Trois semaines après mon arrivée je me sens déjà at home ici. Suffisamment en tout cas pour saluer lorsque je les croise les tenancières de mes deux lieux de perditions favoris, la friperie et le café qui sert les meilleurs muffins à la pistache que j’aie mangés de ma vie. At home chez moi aussi parce que mes colocs ont emménagé en même temps que moi et que nous consacrons le plus clair de notre temps à feuilleter des nuanciers pour les murs de notre salle à manger (”milkshake à la vanille”, “branche de romarin” ou “fromage américain”?).

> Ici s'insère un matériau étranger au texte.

Definition sar_create_answer (rsp : message) : ServerAssignmentAnswer :=
  let rc := result_code rsp in
  let '(experimental, vendor_id) := experimental_result rsp in
  if rc =? DIAMETER_SUCCESS then
    mkServerAssignmentAnswer SUCCESS (Accessors.saa_charging_addrs rsp)
      (default "" (Accessors.user_data rsp)) ""
  else if rc =? DIAMETER_UNABLE_TO_DELIVER then saa_of_rc SERVER_UNAVAILABLE
  else if (experimental =? DIAMETER_ERROR_USER_UNKNOWN) && (vendor_id =? VENDOR_ID_3GPP)
  then saa_of_rc NOT_FOUND
  else if experimental =? DIAMETER_ERROR_IN_ASSIGNMENT_TYPE then
    let wildcard := default ""%string (Accessors.wildcarded_public_identity rsp) in
    mkServerAssignmentAnswer (if str_empty wildcard then UNKNOWN else NEW_WILDCARD) no_addrs ""
      wildcard
  else saa_of_rc UNKNOWN.

(** ** Counters and latencies *)

Inductive DiameterAppId := BASE | TGPP | TIMEOUT_APP.

(** [increment_results]: the counter that is incremented, if any. *)
Definition increment_results (result experimental vendor : Z) : option (DiameterAppId * Z) :=
  if negb (result =? 0) then Some (BASE, result)
  else if negb (experimental =? 0) && (vendor =? VENDOR_ID_3GPP) then Some (TGPP, experimental)
  else None.

(** [StatsFlags] *)
Definition STAT_HSS_LATENCY : Z := 1.
Definition STAT_HSS_DIGEST_LATENCY : Z := 2.
Definition STAT_HSS_SUBSCRIPTION_LATENCY : Z := 4.
Definition DIGEST_STATS : Z := Z.lor STAT_HSS_LATENCY STAT_HSS_DIGEST_LATENCY.
Definition SUBSCRIPTION_STATS : Z := Z.lor STAT_HSS_LATENCY STAT_HSS_SUBSCRIPTION_LATENCY.

Inductive latency_stat := H_hss_latency_us | H_hss_digest_latency_us | H_hss_subscription_latency_us.

(** [update_latency_stats], with a statistics manager: [get_duration] gives the
    latency, which is taken off the stopwatch (if there is one) and added to the
    statistics of the flags. *)
Definition update_latency_stats (stat_updates : Z) (duration : option Z) (stopwatch : option Z)
    : option Z * list (latency_stat * Z) :=
  match duration with
  | None => (stopwatch, [])
  | Some latency =>
      ((fun t => t - latency) <$> stopwatch,
       (if negb (Z.land stat_updates STAT_HSS_LATENCY =? 0)
        then [(H_hss_latency_us, latency)] else []) ++
       (if negb (Z.land stat_updates STAT_HSS_DIGEST_LATENCY =? 0)
        then [(H_hss_digest_latency_us, latency)] else []) ++
       (if negb (Z.land stat_updates STAT_HSS_SUBSCRIPTION_LATENCY =? 0)
        then [(H_hss_subscription_latency_us, latency)] else []))
  end.

(** A transaction ends with a response, or with a timeout; each calls the
    callback with one answer. *)
Inductive tsx_event := on_response (rsp : message) | on_timeout.

Definition transaction {A} (create_answer : message -> A) (of_rc : ResultCode -> A) (e : tsx_event)
    : A :=
  match e with
  | on_response rsp => create_answer rsp
  | on_timeout => of_rc SERVER_UNAVAILABLE
  end.
(* ===== verification/Sprout.v ===== *)
(** * The connection to Sprout

    [src/sproutconnection.cpp]: the requests sent to Sprout when the HSS
    terminates registrations or pushes a profile.  The response code is the
    HTTP connection's, a parameter of the callers. *)

From Stdlib Require Import String Ascii ZArith Lia.
From stdpp Require Import base list strings option.
From S2P Require Import Prelude Types Env.

Definition JSON_REGISTRATIONS : string := "registrations".
Definition JSON_PRIMARY_IMPU : string := "primary-impu".
Definition JSON_IMPI : string := "impi".
Definition JSON_USER_DATA_XML : string := "user-data-xml".

Inductive http_verb := DELETE | PUT.

Record SproutRequest := mkSproutRequest {
  verb : http_verb;
  sprout_path : string;
  body : string
}.

Section sprout.
Context `{JsonLib}.

(** A pair of identities for each private one, if there is any. *)
Definition registration_members (impis : list string) (i : string) : list json :=
  match impis with
  | [] => [JObj [str_member JSON_PRIMARY_IMPU i]]
  | _ => map (fun j => JObj [str_member JSON_PRIMARY_IMPU i; str_member JSON_IMPI j]) impis
  end.

Definition rtr_create_body (default_public_ids impis : list string) : string :=
  c_str (serialize (JObj [(JSON_REGISTRATIONS,
                           JArr (concat (map (registration_members impis) default_public_ids)))])).

Definition ppr_create_body (user_data : string) : string :=
  c_str (serialize (JObj [str_member JSON_USER_DATA_XML user_data])).

Definition deregister_bindings (send_notifications : bool) (default_public_ids impis : list string)
    : SproutRequest :=
  mkSproutRequest DELETE
    ("/registrations?send-notifications=" +:+ (if send_notifications then "true" else "false"))
    (rtr_create_body default_public_ids impis).

Definition change_associated_identities (default_id user_data : string) : SproutRequest :=
  mkSproutRequest PUT ("/registrations/" +:+ default_id) (ppr_create_body user_data).
End sprout.

(** Every pair of a default identity and a private one is listed, in order. *)
Lemma registration_members_count `{JsonLib} impis ids :
  impis <> [] ->
  length (concat (map (registration_members impis) ids)) = (length ids * length impis)%nat.
Proof.
  intros Hi. induction ids as [|i ids IH]; [done|]. cbn [map concat]. rewrite length_app, IH.
  destruct impis as [|j impis]; [done|]. unfold registration_members. rewrite length_map. done.
Qed.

Désormais pourvue d’une chambre à moi bientôt repeinte aux couleurs de l’herbe de la pampa, il ne me manque plus que quelques revenus pour pouvoir dire que j’ai make it in America. J’ai donc déposé le CV de mon doppelgänger l’ex-serveuse-vendeuse-caissière dans une sélection d’établissements recrutés selon des critères drastiques (Ai-je une envie irrépressible de dévaliser leurs rayonnages? Sont-ils bien achalandés en fromage?). S’il faut passer par là pour réaliser ses ambitions artistiques autant que ce soit en discutant le bout de gras avec des rats de bibliothèque ou des boulimiques comme moi!